Say what? The ethical challenges of designing for humanlike interaction
Language shapes our thinking, our relationships, our sense of self. Conversation connects us in powerful, intimate, and often unconscious ways. Jonathan Foster explains why, as we design for natural language interactions and more humanlike digital experiences, language—as design material, conversation, and design canvas—reveals ethical challenges we couldn’t encounter with GUI-powered experiences.
Simply put, designers cannot tell people what to say or how to say it, and yet we need to ensure our products don’t perpetuate bad behavior. We need a new kind of design thinking around AI.

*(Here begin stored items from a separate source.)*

(** * A task-tracking canister: users, tasks and the ownership checks

    Shallow embedding of the canister of [index.ts]: two stable maps
    ([userStorage] keyed by principal, [taskStorage] keyed by task id) and the
    eight public methods that guard and mutate them.

    Conventions of the embedding.
    - A JavaScript string is the list of its UTF-16 code units.
    - A method runs in one message execution: [ic.caller()] and [ic.time()]
      are constant during it, and [uuidv4()] is called at most once.  The
      three values are the fields of a [Call].
    - The two stable maps are threaded explicitly: a method maps a [State] to
      its result and the next [State].
    - An error is a kind and a message.  The messages are those of the
      complete listing of the canister; the properties speak of kinds. *)

From stdpp Require Import gmap list fin_maps.
From Stdlib Require Import String Ascii.

Local Open Scope N_scope.

(** ** Strings *)

(** A UTF-16 code unit. *)
Definition char16 := N.

(** A JavaScript string ([text] on the Candid side). *)
Abbreviation text := (list char16).

(** A string literal of the source. *)
Definition lit (s : string) : text :=
  map N_of_ascii (list_ascii_of_string s).

(** [!s] for a string [s]: only the empty string is falsy. *)
Definition falsy (s : text) : bool :=
  match s with
  | [] => true
  | _ :: _ => false
  end.

(** ** Regular expressions, as far as [emailRegex] needs them *)

(** The class [\s] of ECMAScript: WhiteSpace and LineTerminator code units. *)
Definition is_space (c : char16) : bool :=
  (9 <=? c) && (c <=? 13)
  || (c =? 32) || (c =? 160) || (c =? 5760)
  || (8192 <=? c) && (c <=? 8202)
  || (c =? 8232) || (c =? 8233) || (c =? 8239) || (c =? 8287)
  || (c =? 12288) || (c =? 65279).

Inductive atom :=
| NotSpace               (* \S *)
| Lit (c : char16).      (* a literal code unit *)

Inductive node :=
| One (a : atom)         (* a  *)
| Plus (a : atom).       (* a+ , greedy *)

Abbreviation regex := (list node).

Definition atom_match (a : atom) (c : char16) : bool :=
  match a with
  | NotSpace => negb (is_space c)
  | Lit d => c =? d
  end.

(** [a+] followed by the continuation [k]: take as many code units as
    possible, then give them back one at a time until [k] succeeds. *)
Fixpoint match_plus (a : atom) (k : text -> bool) (s : text) : bool :=
  match s with
  | [] => false
  | c :: s' => atom_match a c && (match_plus a k s' || k s')
  end.

(** Backtracking match of [r] at the start of the input, then [k] on the
    rest. *)
Fixpoint match_here (r : regex) (k : text -> bool) : text -> bool :=
  match r with
  | [] => k
  | One a :: r' =>
      fun s => match s with
               | [] => false
               | c :: s' => atom_match a c && match_here r' k s'
               end
  | Plus a :: r' => match_plus a (match_here r' k)
  end.

(** [RegExp.prototype.test] without flags: try every start index in turn. *)
Fixpoint test (r : regex) (s : text) : bool :=
  match_here r (fun _ => true) s
  || match s with
     | [] => false
     | _ :: s' => test r s'
     end.

(** The strings a regex describes: what a match of the whole regex consumes. *)
Inductive matches : regex -> text -> Prop :=
| matches_nil : matches [] []
| matches_One a c r s :
    atom_match a c = true -> matches r s -> matches (One a :: r) (c :: s)
| matches_Plus a x r s :
    x ≠ [] -> Forall (fun c => atom_match a c = true) x -> matches r s ->
    matches (Plus a :: r) (x ++ s).

(** ** Records *)

(** A principal, identified with its canonical textual form. *)
Record Principal := mkPrincipal { toText : text }.

#[global] Instance Principal_eq_dec : EqDecision Principal.
Proof. solve_decision. Defined.

#[global] Instance Principal_countable : Countable Principal.
Proof.
  apply (inj_countable' toText mkPrincipal). by intros [].
Defined.

Abbreviation nat64 := N (only parsing).

Record User := mkUser {
  User_id : Principal;
  User_name : text;
  User_email : text;
  User_createdAt : nat64;
  User_updatedAt : nat64;
}.

Record Task := mkTask {
  Task_id : text;
  Task_title : text;
  Task_description : text;
  Task_isCompleted : bool;
  Task_owner : Principal;
  Task_createdAt : nat64;
  Task_updatedAt : nat64;
}.

Record UserPayload := mkUserPayload {
  UserPayload_name : text;
  UserPayload_email : text;
}.

Record TaskPayload := mkTaskPayload {
  TaskPayload_title : text;
  TaskPayload_description : text;
}.

#[global] Instance User_eq_dec : EqDecision User.
Proof. solve_decision. Defined.

#[global] Instance Task_eq_dec : EqDecision Task.
Proof. solve_decision. Defined.

(** ** Errors and results *)

Inductive Error :=
| NotFound (msg : text)
| Unauthorized (msg : text)
| Forbidden (msg : text)
| BadRequest (msg : text)
| InternalError (msg : text).

Inductive Result (A : Type) :=
| Ok (a : A)
| Err (e : Error).
Arguments Ok {A} a.
Arguments Err {A} e.

(** The populated case of an error, without its message. *)
Inductive ErrorKind :=
| KNotFound | KUnauthorized | KForbidden | KBadRequest | KInternalError.

Definition kind_of (e : Error) : ErrorKind :=
  match e with
  | NotFound _ => KNotFound
  | Unauthorized _ => KUnauthorized
  | Forbidden _ => KForbidden
  | BadRequest _ => KBadRequest
  | InternalError _ => KInternalError
  end.

(** [fails_with r k]: [r] is [Err] of kind [k]. *)
Definition fails_with {A} (r : Result A) (k : ErrorKind) : Prop :=
  match r with
  | Ok _ => False
  | Err e => kind_of e = k
  end.

(** [rejects out k st]: the method answered with an error of kind [k] and left
    the storages as they were in [st]. *)
Definition rejects {A St} (out : Result A * St) (k : ErrorKind) (st : St) : Prop :=
  fails_with out.1 k ∧ out.2 = st.

(** ** Storages *)

Record State := mkState {
  userStorage : gmap Principal User;
  taskStorage : gmap text Task;
}.

(** Both stable maps are empty when the canister is installed. *)
Definition init : State := mkState ∅ ∅.

(** What the platform supplies to one message execution. *)
Record Call := mkCall {
  ic_caller : Principal;   (* ic.caller() *)
  ic_time : nat64;         (* ic.time()   *)
  uuidv4 : text;           (* uuidv4()    *)
}.

(** [StableBTreeMap.containsKey]. *)
Definition containsKey `{Countable K} {V} (m : gmap K V) (k : K) : bool :=
  bool_decide (is_Some (m !! k)).

(** [StableBTreeMap.values]: a snapshot of the stored values.  The stable
    map enumerates by key; here the snapshot comes in the order [map_to_list]
    gives, and the properties below speak of membership and of listings up to
    permutation only. *)
Definition values `{Countable K} {V} (m : gmap K V) : list V :=
  (map_to_list m).*2.

Definition isUserExists (st : State) (id : Principal) : bool :=
  containsKey (userStorage st) id.

Definition isTaskExists (st : State) (id : text) : bool :=
  containsKey (taskStorage st) id.

Definition emailRegex : regex :=
  [Plus NotSpace; One (Lit 64); Plus NotSpace; One (Lit 46); Plus NotSpace].

Definition isEmailValid (email : text) : bool :=
  test emailRegex email.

Jonathan Foster is the principal content experiences manager at Microsoft, where he leads the Windows and content intelligence writing team. Their work includes UX writing, designing personality and voice within products and experiences, and authoring and designing conversational interactions for products and experiences. He built the writing team for Microsoft’s digital assistant Cortana for the US and international markets, which focused on the development of Cortana’s personality while crafting fun, challenging dialogue. They’re now expanding upon this knowledge to create a personality catalogue for Microsoft’s Bot framework and train a deep neural net conversational model to support those personalities. Jonathan started out in film and television writing screenplays and working in development. He was eventually drawn away from Hollywood by the true innovative spirit of the tech industry, starting with an interactive storytelling project that was honored by the Sundance Film Festival.